The syndrome can develop in a multitude of ways and if you use a tampon on a regular basis you should always be looking out for the signs and symptoms of the condition. A sudden high fever that tends to spike intermittently is a classical sign when combined with low blood pressure. Dizziness, nausea, fainting, blurred vision, dehydration and lack of concentration are symptoms elicited if you have low blood pressure. The sunburn-like rash develops particularly on your palms and soles of feet a few hours after the above symptoms present. In people with darker skin, the colour of the skin might not be visible but it appears red in fair-skinned people. Eventually, the rash undergoes scaling and peeling just like sunburn.

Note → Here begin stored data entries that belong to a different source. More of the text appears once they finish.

Definition circular_slug (circular_number : option string) : string :=
  if truthy circular_number then slugify (str_or circular_number "") else "uncategorized_circular".

Definition metric_field_name (metric unit_ : string) (allow_unmapped : bool)
  : res compile_error string :=
  let res := resolve_canonical_fact metric (Some unit_) None None in
  if is_valid res && truthy (canonical_identifier res)
  then Ok (str_or (canonical_identifier res) "")
  else if negb allow_unmapped then
    Raise (UndefinedFactError
      ("Metric '" +:+ metric +:+ "' (unit: '" +:+ unit_
       +:+ "') cannot be mapped to a canonical regulatory fact: "
       +:+ match error_message res with Some m => m | None => "None" end))
  else
    let base := slugify metric in
    match obj_get (lower (strip unit_)) _UNIT_SUFFIX with
    | Some suffix =>
        if negb (String.eqb suffix "") && negb (endswith suffix base)
        then Ok (base +:+ "_" +:+ suffix) else Ok base
    | None => Ok base
    end.

Definition rego_package_name (regulator : Regulator) (domain : string)
    (circular_number clause_number : option string) : string :=
  regulator_value regulator +:+ "." +:+ domain +:+ ".circulars." +:+ circular_slug circular_number
  +:+ ".clause_" +:+ clause_slug clause_number.

(** ** Result models *)
Record CompiledRego := Rego
  { rg_rule_id : string
  ; package : string
  ; rego_code : string
  ; entrypoints : list string
  ; rg_thresholds_compiled : Z
  ; rule_version : Z
  ; policy_sha256 : string
  ; rg_canonical_facts_digest : string
  ; compiler_version : string }.

Record JsonLogicRule := JLRule
  { jl_rule_id : string
  ; logic : json
  ; data_schema : list (string * string)
  ; violation_message_template : string
  ; jl_thresholds_compiled : Z }.

Inductive HITLReasonCode :=
| QUALITATIVE_DIRECTIVE | AMBIGUOUS_SPAN | LOW_EXTRACTION_CONFIDENCE | AUDIT_NOT_APPROVED
| NO_DETERMINISTIC_LOGIC | CONFLICTING_THRESHOLDS | UNRESOLVED_ENTITY
| SELF_HEALED_REQUIRES_REVIEW | UNKNOWN_FACT_METRIC | INVALID_METRIC_UNIT
| INVALID_THRESHOLD_VALUE.

#[export] Instance HITLReasonCode_eq_dec : EqDecision HITLReasonCode.
Proof. solve_decision. Defined.

Definition reason_value (r : HITLReasonCode) : string :=
  match r with
  | QUALITATIVE_DIRECTIVE => "qualitative_directive"
  | AMBIGUOUS_SPAN => "ambiguous_span"
  | LOW_EXTRACTION_CONFIDENCE => "low_extraction_confidence"
  | AUDIT_NOT_APPROVED => "audit_not_approved"
  | NO_DETERMINISTIC_LOGIC => "no_deterministic_logic"
  | CONFLICTING_THRESHOLDS => "conflicting_thresholds"
  | UNRESOLVED_ENTITY => "unresolved_entity"
  | SELF_HEALED_REQUIRES_REVIEW => "self_healed_requires_review"
  | UNKNOWN_FACT_METRIC => "unknown_fact_metric"
  | INVALID_METRIC_UNIT => "invalid_metric_unit"
  | INVALID_THRESHOLD_VALUE => "invalid_threshold_value"
  end.

Inductive HITLSeverity := BLOCKING | ADVISORY.

#[export] Instance HITLSeverity_eq_dec : EqDecision HITLSeverity.
Proof. solve_decision. Defined.

(** A flag, without the random id and the time it is stamped with. *)
Record HITLFlag := Flag
  { hf_rule_id : string
  ; reason_code : HITLReasonCode
  ; hf_severity : HITLSeverity
  ; hf_description : string
  ; source_excerpt : option string
  ; field_path : option string }.

Record CompilationResult := Compilation
  { cr_rule_id : string
  ; compiled : bool
  ; rego : option CompiledRego
  ; json_logic : option JsonLogicRule
  ; hitl_flags : list HITLFlag }.

Open Scope string_scope.

(** ** JSON-Logic generation *)
Definition _var (path : string) : json := JObj [("var", JStr path)].

Definition _threshold_var_path (threshold : NumericalThreshold) : res compile_error string :=
  if truthy (canonical_fact threshold)
  then Ok ("facts." +:+ str_or (canonical_fact threshold) "")
  else res_bind (metric_field_name (metric threshold) (unit_ threshold) false)
         (λ f, Ok ("facts." +:+ f)).

Definition _threshold_to_logic (threshold : NumericalThreshold) : res compile_error json :=
  res_bind (_threshold_var_path threshold) (λ path,
  match operator threshold with
  | RANGE =>
      match value_upper threshold with
      | None => Raise AssertionError
      | Some upper =>
          Ok (JObj [("and",
            JList [ JObj [(">=", JList [_var path; JFloat (value threshold)])];
                    JObj [("<=", JList [_var path; JFloat upper])] ])])
      end
  | op => Ok (JObj [(op_value op, JList [_var path; JFloat (value threshold)])])
  end).

(** [e.normalized_entity or e.raw_text] *)
Definition entity_name (e : TargetEntity) : string := str_or (normalized_entity e) (raw_text e).

(** The sorted set of the rule's non-empty entity names. *)
Definition rule_entities (rule : ExtractedComplianceRule) : list string :=
  sorted_strs (remove_dups
    (List.filter (λ s, negb (String.eqb s "")) (map entity_name (target_entities rule)))).

Definition _entity_logic (rule : ExtractedComplianceRule) : option json :=
  match rule_entities rule with
  | [] => None
  | [e] => Some (JObj [("==", JList [_var "entity_type"; JStr e])])
  | es => Some (JObj [("in", JList [_var "entity_type"; JList (map JStr es)])])
  end.

(** [schema[k] = v] *)
Fixpoint dict_set {A} (k : string) (v : A) (d : list (string * A)) : list (string * A) :=
  match d with
  | [] => [(k, v)]
  | (k', v') :: d' => if String.eqb k k' then (k, v) :: d' else (k', v') :: dict_set k v d'
  end.

Lemma dict_set_keys {A} k (v : A) d x : x ∈ map fst (dict_set k v d) ↔ x = k ∨ x ∈ map fst d.
Proof.
  induction d as [|[k' v'] d IH]; cbn [dict_set map fst]; [set_solver|].
  destruct (String.eqb_spec k k') as [->|]; cbn [map fst]; [set_solver|]. rewrite !elem_of_cons IH. naive_solver.
Qed.

Lemma dict_set_elem {A} k (v : A) d x : x ∈ dict_set k v d → x = (k, v) ∨ x ∈ d.
Proof.
  induction d as [|[k' v'] d IH]; cbn [dict_set]; [set_solver|].
  destruct (String.eqb_spec k k') as [->|]; [set_solver|]. rewrite !elem_of_cons. naive_solver.
Qed.

Definition _data_schema (rule : ExtractedComplianceRule)
  : res compile_error (list (string * string)) :=
  fold_left (λ acc t, res_bind acc (λ schema,
               res_bind (_threshold_var_path t) (λ path, Ok (dict_set path "number" schema))))
    (deterministic_logic rule) (Ok [("entity_type", "string")]).

Definition opt_float_str (o : option spec_float) : string :=
  match o with Some f => float_repr f | None => "None" end.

In many cases, Toxic Shock Syndrome is an emergency condition and the patient is unable to bring themselves to a hospital. Approaching a healthcare centre near you should be your first move as soon as you observe anything similar to the above signs if you are able to do so. The doctor shall ask you or the person accompanying you to explain exactly what happened and what brought you to the hospital. The doctor shall then inspect and examine you after taking your or your companion's consent. In order to confirm the diagnosis of Toxic Shock Syndrome, certain investigations are necessary. Blood and urine samples are collected for culture or serological tests to check Staphylococcal or Streptococcal bacterial infection. A swab from the vagina, cervix or throat can also be collected for different microbiological tests to confirm the same. If the condition has progressed to affecting different organs a CT scan, lumbar puncture and chest X-ray can also be done. Depending on the healthcare centre, different modalities can be utilized to confirm the diagnosis at hand. . In case you do contract the infection, the treatment consists of antibiotics, intravenous fluids, medication for low blood pressure and any other treatment methods necessary to fight the infection depending on the extent of infection.

So should you stop using tampons fearing toxic shock syndrome? The answer is no, proper usage of tampons will prevent the development of toxic shock syndrome. Certain things need to be kept in mind to ensure the proper utilization of tampons. Tampons are supposed to be changed every four to six hours and more often if needed according to the menstrual flow. An alternation between sanitary pads and tampons is another method that can be utilized. Super absorbent tampons should not be used if the menstrual flow is reduced as it increases the chances of micro-tears in the vaginal wall lining. You should never insert tampons without washing your hands or if you have sharp long nails as it can cause abrasions in the vagina.